Among the lines below, which ones contain the word "Context"? Copy every such line.

*** Opening Data for this task ***

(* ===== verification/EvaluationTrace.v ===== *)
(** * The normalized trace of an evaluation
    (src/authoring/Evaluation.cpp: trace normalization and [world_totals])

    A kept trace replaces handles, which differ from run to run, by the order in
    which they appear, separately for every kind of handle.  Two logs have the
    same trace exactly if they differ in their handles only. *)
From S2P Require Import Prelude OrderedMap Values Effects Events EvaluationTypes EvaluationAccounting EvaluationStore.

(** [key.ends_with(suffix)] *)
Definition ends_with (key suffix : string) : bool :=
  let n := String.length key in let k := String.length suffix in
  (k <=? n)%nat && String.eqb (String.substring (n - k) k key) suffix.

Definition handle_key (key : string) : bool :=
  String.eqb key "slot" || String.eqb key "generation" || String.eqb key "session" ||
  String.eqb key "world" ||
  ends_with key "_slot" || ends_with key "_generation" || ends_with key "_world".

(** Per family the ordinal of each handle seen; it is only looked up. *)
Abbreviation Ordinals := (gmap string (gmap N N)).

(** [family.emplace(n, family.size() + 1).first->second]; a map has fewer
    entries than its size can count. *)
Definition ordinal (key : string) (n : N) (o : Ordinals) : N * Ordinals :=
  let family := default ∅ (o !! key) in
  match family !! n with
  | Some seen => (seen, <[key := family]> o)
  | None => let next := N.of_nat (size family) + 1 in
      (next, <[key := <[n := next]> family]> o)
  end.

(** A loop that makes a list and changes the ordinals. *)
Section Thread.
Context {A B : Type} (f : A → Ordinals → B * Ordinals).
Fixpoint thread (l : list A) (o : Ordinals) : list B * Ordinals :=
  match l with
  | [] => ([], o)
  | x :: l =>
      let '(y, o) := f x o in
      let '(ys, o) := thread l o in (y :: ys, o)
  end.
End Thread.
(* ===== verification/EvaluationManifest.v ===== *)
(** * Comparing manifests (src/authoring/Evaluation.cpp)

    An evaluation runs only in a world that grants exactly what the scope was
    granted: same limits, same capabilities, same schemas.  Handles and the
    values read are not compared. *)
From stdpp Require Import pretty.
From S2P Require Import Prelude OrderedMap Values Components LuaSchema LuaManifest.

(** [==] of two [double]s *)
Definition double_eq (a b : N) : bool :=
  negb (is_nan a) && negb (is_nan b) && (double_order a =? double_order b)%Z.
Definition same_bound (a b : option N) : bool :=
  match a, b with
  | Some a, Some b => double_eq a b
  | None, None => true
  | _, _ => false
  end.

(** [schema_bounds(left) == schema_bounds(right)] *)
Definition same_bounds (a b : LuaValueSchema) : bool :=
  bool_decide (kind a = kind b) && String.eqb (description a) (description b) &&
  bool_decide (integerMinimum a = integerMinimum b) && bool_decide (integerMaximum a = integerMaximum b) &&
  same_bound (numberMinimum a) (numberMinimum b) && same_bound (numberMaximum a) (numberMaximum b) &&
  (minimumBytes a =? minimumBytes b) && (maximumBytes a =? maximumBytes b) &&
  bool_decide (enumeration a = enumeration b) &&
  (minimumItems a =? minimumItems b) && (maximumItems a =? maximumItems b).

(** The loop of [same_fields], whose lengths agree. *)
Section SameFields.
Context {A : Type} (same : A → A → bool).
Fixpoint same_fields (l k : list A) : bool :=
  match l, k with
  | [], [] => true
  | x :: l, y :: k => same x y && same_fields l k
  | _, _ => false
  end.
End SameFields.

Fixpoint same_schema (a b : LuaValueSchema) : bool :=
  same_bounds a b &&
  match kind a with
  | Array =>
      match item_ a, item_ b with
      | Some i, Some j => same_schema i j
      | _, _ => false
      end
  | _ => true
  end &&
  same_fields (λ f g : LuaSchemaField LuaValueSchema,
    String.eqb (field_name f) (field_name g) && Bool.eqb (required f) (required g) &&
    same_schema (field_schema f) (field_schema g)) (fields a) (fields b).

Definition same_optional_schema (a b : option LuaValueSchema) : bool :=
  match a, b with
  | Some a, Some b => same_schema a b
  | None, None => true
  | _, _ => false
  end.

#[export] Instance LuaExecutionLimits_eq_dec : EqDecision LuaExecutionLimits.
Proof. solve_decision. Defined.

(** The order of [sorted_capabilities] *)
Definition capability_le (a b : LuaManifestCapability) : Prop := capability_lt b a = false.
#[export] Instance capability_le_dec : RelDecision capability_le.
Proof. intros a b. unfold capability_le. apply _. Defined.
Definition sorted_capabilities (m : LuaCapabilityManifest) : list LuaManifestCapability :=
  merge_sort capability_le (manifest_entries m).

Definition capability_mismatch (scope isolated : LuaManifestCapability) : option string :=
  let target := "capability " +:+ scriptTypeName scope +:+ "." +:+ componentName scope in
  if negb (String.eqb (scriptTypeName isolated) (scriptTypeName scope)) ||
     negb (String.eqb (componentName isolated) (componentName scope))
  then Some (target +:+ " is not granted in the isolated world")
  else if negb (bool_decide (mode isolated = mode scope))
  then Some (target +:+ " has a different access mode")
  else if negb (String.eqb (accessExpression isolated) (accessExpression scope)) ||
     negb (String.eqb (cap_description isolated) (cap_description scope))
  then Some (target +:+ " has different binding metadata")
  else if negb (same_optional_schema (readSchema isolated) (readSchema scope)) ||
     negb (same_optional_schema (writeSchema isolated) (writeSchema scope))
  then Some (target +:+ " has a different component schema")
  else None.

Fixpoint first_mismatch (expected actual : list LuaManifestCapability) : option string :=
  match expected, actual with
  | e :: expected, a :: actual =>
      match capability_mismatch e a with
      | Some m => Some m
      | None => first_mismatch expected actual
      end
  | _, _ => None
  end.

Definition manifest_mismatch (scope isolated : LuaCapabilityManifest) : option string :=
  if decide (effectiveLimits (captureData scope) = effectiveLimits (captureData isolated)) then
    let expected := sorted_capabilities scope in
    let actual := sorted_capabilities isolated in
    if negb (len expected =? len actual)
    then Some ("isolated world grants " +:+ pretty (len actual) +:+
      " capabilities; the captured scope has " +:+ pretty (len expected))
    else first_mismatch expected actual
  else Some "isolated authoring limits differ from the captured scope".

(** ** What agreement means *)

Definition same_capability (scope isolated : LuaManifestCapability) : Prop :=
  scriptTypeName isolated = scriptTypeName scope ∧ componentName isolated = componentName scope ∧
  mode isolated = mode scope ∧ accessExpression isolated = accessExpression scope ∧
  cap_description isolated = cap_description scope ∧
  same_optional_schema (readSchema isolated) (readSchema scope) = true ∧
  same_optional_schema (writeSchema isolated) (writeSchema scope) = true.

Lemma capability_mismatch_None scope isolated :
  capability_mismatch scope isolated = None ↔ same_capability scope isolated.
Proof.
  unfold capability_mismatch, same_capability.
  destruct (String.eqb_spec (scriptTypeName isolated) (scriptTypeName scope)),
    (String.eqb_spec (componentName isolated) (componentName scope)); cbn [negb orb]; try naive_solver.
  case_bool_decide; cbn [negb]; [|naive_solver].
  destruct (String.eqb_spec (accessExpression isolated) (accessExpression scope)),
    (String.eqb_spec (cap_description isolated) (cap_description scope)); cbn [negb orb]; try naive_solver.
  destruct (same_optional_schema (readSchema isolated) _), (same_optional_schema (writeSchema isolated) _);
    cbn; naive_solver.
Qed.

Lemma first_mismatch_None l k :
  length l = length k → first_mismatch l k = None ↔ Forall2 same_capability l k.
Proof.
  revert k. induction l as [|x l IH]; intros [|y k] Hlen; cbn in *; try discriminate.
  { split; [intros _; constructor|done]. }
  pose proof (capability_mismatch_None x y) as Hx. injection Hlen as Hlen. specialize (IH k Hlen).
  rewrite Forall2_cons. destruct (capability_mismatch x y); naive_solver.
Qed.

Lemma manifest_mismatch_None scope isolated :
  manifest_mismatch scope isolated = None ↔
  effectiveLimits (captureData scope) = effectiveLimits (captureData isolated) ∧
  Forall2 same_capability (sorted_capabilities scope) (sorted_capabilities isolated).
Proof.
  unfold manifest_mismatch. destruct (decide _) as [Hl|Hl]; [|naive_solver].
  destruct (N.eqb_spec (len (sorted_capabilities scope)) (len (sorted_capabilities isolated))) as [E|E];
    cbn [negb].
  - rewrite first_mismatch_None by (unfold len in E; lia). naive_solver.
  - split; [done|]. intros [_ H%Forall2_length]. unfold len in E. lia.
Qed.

*** Closing Data for this task ***

== Answer to this task ==
Context {A B : Type} (f : A → Ordinals → B * Ordinals).
Context {A : Type} (same : A → A → bool).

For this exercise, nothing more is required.